Every line of the data should be retyped with no difference from the original.

--- Supplied entries Enclosed Below ---

(** What the Unicode Character Database promises of its files. *)
Record well_formed (u : unicodeData) (ex : gset Z) : Prop := {
  wf_ccc : map_Forall (fun cp n => is_scalar cp = true /\ is_jamo cp = false /\ 0 <= n <= 255) (ccc u);
  wf_decomp : map_Forall good_entry (decomp u);
  wf_compat : map_Forall good_entry (compatDecomp u);
  wf_disjoint : map_Forall (fun cp _ => compatDecomp u !! cp = None) (decomp u);
  wf_primary : map_Forall (fun c d => map_Forall (fun c' d' =>
    primary u ex c d -> primary u ex c' d' -> d = d' -> c = c') (decomp u)) (decomp u)
}.

#[global] Instance plain_rune_dec x : Decision (plain_rune x).
Proof. unfold plain_rune. apply _. Defined.
#[global] Instance good_entry_dec c d : Decision (good_entry c d).
Proof. unfold good_entry. apply _. Defined.
#[global] Instance primary_dec u ex c d : Decision (primary u ex c d).
Proof. unfold primary. apply _. Defined.

Section Generated.
Context `{SliceSort, MapRange} (u : unicodeData) (ex : gset Z).

Lemma range_keys {V} site (m : gmap Z V) c : c ∈ ((range_map site m).*1) <-> is_Some (m !! c).
Proof using Type.
  rewrite (range_map_perm site m), list_elem_of_fmap. split.
  - intros ([k v] & -> & I%elem_of_map_to_list). by exists v.
  - intros [v Hv]. exists (c, v). split; [done|]. by apply elem_of_map_to_list.
Qed.

Lemma range_keys_NoDup {V} site (m : gmap Z V) : NoDup ((range_map site m).*1).
Proof using Type. rewrite (range_map_perm site m). apply NoDup_fst_map_to_list. Qed.

Lemma fullExclusion_spec cp :
  cp ∈ fullExclusion u ex <-> cp ∈ ex \/ exists d, decomp u !! cp = Some d /\ excluded_decomposition u d = true.
Proof using Type.
  unfold fullExclusion. set (step := fun (ex : gset Z) (entry : Z * list Z) => let '(cp, d) := entry in _).
  assert (forall l e, cp ∈ fold_left step l e <-> cp ∈ e \/ exists d, (cp, d) ∈ l /\ excluded_decomposition u d = true) as F.
  { induction l as [|[c d] l IH]; intros e; cbn [fold_left].
    - split; [by left|]. intros [?|(d & I & _)]; [done|by apply elem_of_nil in I].
    - rewrite IH. setoid_rewrite elem_of_cons. cbn [step]. destruct (excluded_decomposition u d) eqn:E.
      + rewrite elem_of_union, elem_of_singleton.
        split; [intros [[->|?]|(d' & ? & ?)]; eauto 6|]. intros [?|(d' & [[= -> ->]|?] & ?)]; eauto 6.
      + split; [intros [?|(d' & ? & ?)]; eauto 6|]. intros [?|(d' & [[= -> ->]|?] & ?)]; [eauto|congruence|eauto 6]. }
  rewrite F. apply or_iff_compat_l. split; intros (d & I & E); exists d; (split; [|done]).
  - by rewrite (range_map_perm 1 (decomp u)), elem_of_map_to_list in I.
  - by rewrite (range_map_perm 1 (decomp u)), elem_of_map_to_list.
Qed.

Lemma composition_pairs_spec k c :
  (k, c) ∈ composition_pairs u ex <->
  exists a b, decomp u !! c = Some [a; b] /\ primary u ex c [a; b] /\ k = pair_key a b.
Proof using Type.
  unfold composition_pairs. rewrite (sort_Slice_perm fst), list_elem_of_omap. setoid_rewrite (range_map_perm 2 (decomp u)). split.
  - intros ([cp d] & I%elem_of_map_to_list & E). unfold composition_pair in E. destruct d as [|a [|b [|]]]; try done.
    case_bool_decide as X; [done|]. injection E as <- <-. exists a, b. rewrite fullExclusion_spec in X.
    split_and!; [done| |done]. unfold primary. split_and!; [done|tauto|]. destruct (excluded_decomposition u [a; b]) eqn:Ex; [|done].
    destruct X. eauto.
  - intros (a & b & D & (_ & N & Ex) & ->). exists (c, [a; b]). split; [by apply elem_of_map_to_list|].
    unfold composition_pair. rewrite bool_decide_false; [done|]. rewrite fullExclusion_spec. intros [?|(d & D' & Ex')]; [done|].
    rewrite D in D'. injection D' as <-. congruence.
Qed.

--- End of Enclosed Supplied entries ---

■ Task response
(** What the Unicode Character Database promises of its files. *)
Record well_formed (u : unicodeData) (ex : gset Z) : Prop := {
  wf_ccc : map_Forall (fun cp n => is_scalar cp = true /\ is_jamo cp = false /\ 0 <= n <= 255) (ccc u);
  wf_decomp : map_Forall good_entry (decomp u);
  wf_compat : map_Forall good_entry (compatDecomp u);
  wf_disjoint : map_Forall (fun cp _ => compatDecomp u !! cp = None) (decomp u);
  wf_primary : map_Forall (fun c d => map_Forall (fun c' d' =>
    primary u ex c d -> primary u ex c' d' -> d = d' -> c = c') (decomp u)) (decomp u)
}.

#[global] Instance plain_rune_dec x : Decision (plain_rune x).
Proof. unfold plain_rune. apply _. Defined.
#[global] Instance good_entry_dec c d : Decision (good_entry c d).
Proof. unfold good_entry. apply _. Defined.
#[global] Instance primary_dec u ex c d : Decision (primary u ex c d).
Proof. unfold primary. apply _. Defined.

Section Generated.
Context `{SliceSort, MapRange} (u : unicodeData) (ex : gset Z).

Lemma range_keys {V} site (m : gmap Z V) c : c ∈ ((range_map site m).*1) <-> is_Some (m !! c).
Proof using Type.
  rewrite (range_map_perm site m), list_elem_of_fmap. split.
  - intros ([k v] & -> & I%elem_of_map_to_list). by exists v.
  - intros [v Hv]. exists (c, v). split; [done|]. by apply elem_of_map_to_list.
Qed.

Lemma range_keys_NoDup {V} site (m : gmap Z V) : NoDup ((range_map site m).*1).
Proof using Type. rewrite (range_map_perm site m). apply NoDup_fst_map_to_list. Qed.

Lemma fullExclusion_spec cp :
  cp ∈ fullExclusion u ex <-> cp ∈ ex \/ exists d, decomp u !! cp = Some d /\ excluded_decomposition u d = true.
Proof using Type.
  unfold fullExclusion. set (step := fun (ex : gset Z) (entry : Z * list Z) => let '(cp, d) := entry in _).
  assert (forall l e, cp ∈ fold_left step l e <-> cp ∈ e \/ exists d, (cp, d) ∈ l /\ excluded_decomposition u d = true) as F.
  { induction l as [|[c d] l IH]; intros e; cbn [fold_left].
    - split; [by left|]. intros [?|(d & I & _)]; [done|by apply elem_of_nil in I].
    - rewrite IH. setoid_rewrite elem_of_cons. cbn [step]. destruct (excluded_decomposition u d) eqn:E.
      + rewrite elem_of_union, elem_of_singleton.
        split; [intros [[->|?]|(d' & ? & ?)]; eauto 6|]. intros [?|(d' & [[= -> ->]|?] & ?)]; eauto 6.
      + split; [intros [?|(d' & ? & ?)]; eauto 6|]. intros [?|(d' & [[= -> ->]|?] & ?)]; [eauto|congruence|eauto 6]. }
  rewrite F. apply or_iff_compat_l. split; intros (d & I & E); exists d; (split; [|done]).
  - by rewrite (range_map_perm 1 (decomp u)), elem_of_map_to_list in I.
  - by rewrite (range_map_perm 1 (decomp u)), elem_of_map_to_list.
Qed.

Lemma composition_pairs_spec k c :
  (k, c) ∈ composition_pairs u ex <->
  exists a b, decomp u !! c = Some [a; b] /\ primary u ex c [a; b] /\ k = pair_key a b.
Proof using Type.
  unfold composition_pairs. rewrite (sort_Slice_perm fst), list_elem_of_omap. setoid_rewrite (range_map_perm 2 (decomp u)). split.
  - intros ([cp d] & I%elem_of_map_to_list & E). unfold composition_pair in E. destruct d as [|a [|b [|]]]; try done.
    case_bool_decide as X; [done|]. injection E as <- <-. exists a, b. rewrite fullExclusion_spec in X.
    split_and!; [done| |done]. unfold primary. split_and!; [done|tauto|]. destruct (excluded_decomposition u [a; b]) eqn:Ex; [|done].
    destruct X. eauto.
  - intros (a & b & D & (_ & N & Ex) & ->). exists (c, [a; b]). split; [by apply elem_of_map_to_list|].
    unfold composition_pair. rewrite bool_decide_false; [done|]. rewrite fullExclusion_spec. intros [?|(d & D' & Ex')]; [done|].
    rewrite D in D'. injection D' as <-. congruence.
Qed.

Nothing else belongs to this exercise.